To spread capitalism and democracy around the globe?

Hey, why should United Airways be able to shove off its pension responsibilities on to the American taxpayers, yet its executives are still raking in millions? I guess we have double standards in this country - desperate Americans who have lost their jobs because it went overseas or can't pay their sky-rocketing medical bills are told to fend for themselves (this is the American way, and you don't love your country if you don't agree and are a communist!), because handouts and social welfare and even increasing the minimum wage would hurt our way of life, a free-market, capitalist society. If companies can get people to work at certain wages, then the system is working - the labor market is hired and earns whatever the market is willing to bear.

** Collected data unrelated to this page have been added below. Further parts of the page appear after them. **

(** [logLLM] options in the first naming, with no [total_tokens]. *)
Definition log_no_total : JsVal :=
  JObj [("taskId", JStr "t1");
        ("model", JStr "gpt-4");
        ("usage", JObj [("prompt_tokens", JNum 100);
                        ("completion_tokens", JNum 50)]);
        ("durationSec", JNum 2)].

(** [logLLM] options in the second naming, with zeroes in the first. *)
Definition log_second_naming : JsVal :=
  JObj [("taskId", JStr "t1");
        ("model", JStr "claude");
        ("usage", JObj [("prompt_tokens", JNum 0);
                        ("input_tokens", JNum 120);
                        ("output_tokens", JNum 30);
                        ("total_tokens", JNum 0)]);
        ("durationSec", JNum 3)].

Definition task : list (string * JsVal) :=
  [("task_id", JStr "t1"); ("status", JStr "new")].




Definition item (sku : string) (price : Z) : JsVal :=
  JObj [("sku", JStr sku); ("name", JStr "product"); ("price", JNum price);
        ("available", JNum 1)].




End Sample.

(** ** Vocabulary of the further properties *)

(** The request [getApiKey(email, baseUrl)] sends. *)
Definition key_request (email baseUrl : JsVal) : FetchRequest :=
  post (ToString (default_param baseUrl (JStr "https://erc.timetoact-group.at"))
        ++ "/get_key")
    (JObj [("email", email)]).

(** The task a task-or-id argument resolves to. *)
Definition resolved_task (taskOrId : JsVal) : JsVal :=
  if is_string taskOrId then taskOrId else prop taskOrId "task_id".

(** The endpoint inventory of the core client: each operation's path and
    the body it sends, [self] being the client. *)
Definition core_path (c : ERC3.Call) : string :=
  match c with
  | ERC3.ListBenchmarks => "/benchmarks/list"
  | ERC3.ViewBenchmark _ => "/benchmarks/view"
  | ERC3.StartSession _ => "/sessions/start"
  | ERC3.SessionStatus _ => "/sessions/status"
  | ERC3.SearchSessions _ => "/sessions/search"
  | ERC3.SubmitSession _ => "/sessions/submit"
  | ERC3.StartTask _ => "/tasks/start"
  | ERC3.CompleteTask _ => "/tasks/complete"
  | ERC3.ViewTask _ _ => "/tasks/view"
  | ERC3.LogLLM _ => "/tasks/log"
  end.

Definition core_body (self : ERC3.t) (c : ERC3.Call) : JsVal :=
  match c with
  | ERC3.ListBenchmarks => JObj []
  | ERC3.ViewBenchmark benchmark => JObj [("benchmark", benchmark)]
  | ERC3.StartSession options =>
      JObj [("account_key", ERC3.apiKey self);
            ("benchmark", prop options "benchmark");
            ("workspace", prop options "workspace");
            ("name", prop options "name");
            ("architecture",
             default_param (prop options "architecture") (JStr "x86_64"))]
  | ERC3.SessionStatus sessionId | ERC3.SubmitSession sessionId =>
      JObj [("session_id", sessionId)]
  | ERC3.SearchSessions criteria =>
      JObj (spread [("account_key", ERC3.apiKey self)] criteria)
  | ERC3.StartTask taskOrId | ERC3.CompleteTask taskOrId =>
      JObj [("task_id", resolved_task taskOrId)]
  | ERC3.ViewTask taskId since =>
      JObj (("task_id", taskId)
              :: if nullish since then [] else [("since", since)])
  | ERC3.LogLLM options =>
      JObj [("task_id", prop options "taskId");
            ("model", prop options "model");
            ("usage", normalized_usage (prop options "usage"));
            ("duration_sec", prop options "durationSec")]
  end.

(** The endpoint inventory of the demo client. *)
Definition demo_path (c : DemoClient.Call) : string :=
  match c with
  | DemoClient.GetSecret => "/secret"
  | DemoClient.SubmitAnswer _ => "/answer"
  end.

Definition demo_body (c : DemoClient.Call) : JsVal :=
  match c with
  | DemoClient.GetSecret => JObj [("tool", JStr "/secret")]
  | DemoClient.SubmitAnswer answer =>
      JObj [("tool", JStr "/answer"); ("answer", JStr (ToString answer))]
  end.

(** A JSON value that is no object and not [null]: a number, a string, a
    boolean or an array. *)
Definition plain_value (v : JsVal) : bool :=
  match v with
  | JBool _ | JNum _ | JStr _ | JArr _ => true
  | _ => false
  end.

(** A product that has the numeric price [n]. *)
Definition priced (p : JsVal) (n : Z) : Prop :=
  nullish p = false /\ prop p "price" = JNum n.

(** A command line, token by token: a positional argument, or a flag
    [--key] with the value that follows it. *)
Inductive Token : Type :=
| Positional (arg : string)
| Flag (key value : string).

(** The arguments a command line is typed as. *)
Fixpoint render (tokens : list Token) : list string :=
  match tokens with
  | [] => []
  | Positional arg :: rest => arg :: render rest
  | Flag key value :: rest => ("--" ++ key) :: value :: render rest
  end.

Fixpoint positionals (tokens : list Token) : list JsVal :=
  match tokens with
  | [] => []
  | Positional arg :: rest => JStr arg :: positionals rest
  | Flag _ _ :: rest => positionals rest
  end.

(** The value of the last flag [--key]. *)
Fixpoint last_value (key : string) (tokens : list Token) : option string :=
  match tokens with
  | [] => None
  | token :: rest =>
      match last_value key rest with
      | Some v => Some v
      | None =>
          match token with
          | Flag k v => if k =? key then Some v else None
          | Positional _ => None
          end
      end
  end.

(** A positional argument does not start with two dashes; a flag is
    named neither [_] nor [__proto__]. *)
Definition well_formed (token : Token) : Prop :=
  match token with
  | Positional arg => Cli.startsWith arg "--" = false
  | Flag key _ => key <> "_" /\ key <> "__proto__"
  end.

(** A command that throws before it has sent anything, and not an
    [ApiException]. *)
Definition refused {S : Type} (s : Env S)
  (out : Completion Cli.Ending * Env S) : Prop :=
  exists e : JsError,
    out = (Throws e, s) /\ instanceof_ApiException e = false.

The American government is even forcing Japanese car manufacturers to increase the price of the cars they sell in the U.S., to make them more competitive here with U.S. car makers. If Japan can produce a better quality car that is less expensive, then the American public should be able to go to the car dealership, and buy the car they want at the price the seller can sell it at - whatever the market can bear.

Corporations are more important than human beings - I guess the repugs hear Jesus telling them that it's OK to apply laws to situations only when it is to their advantage, to hell with the innocent and weak, and even mankind - protect companies, executives and profits.

Isn't one of the last things that Marie Antoinette said regarding the masses, before she got her head chopped-off, "Let them eat cake!"?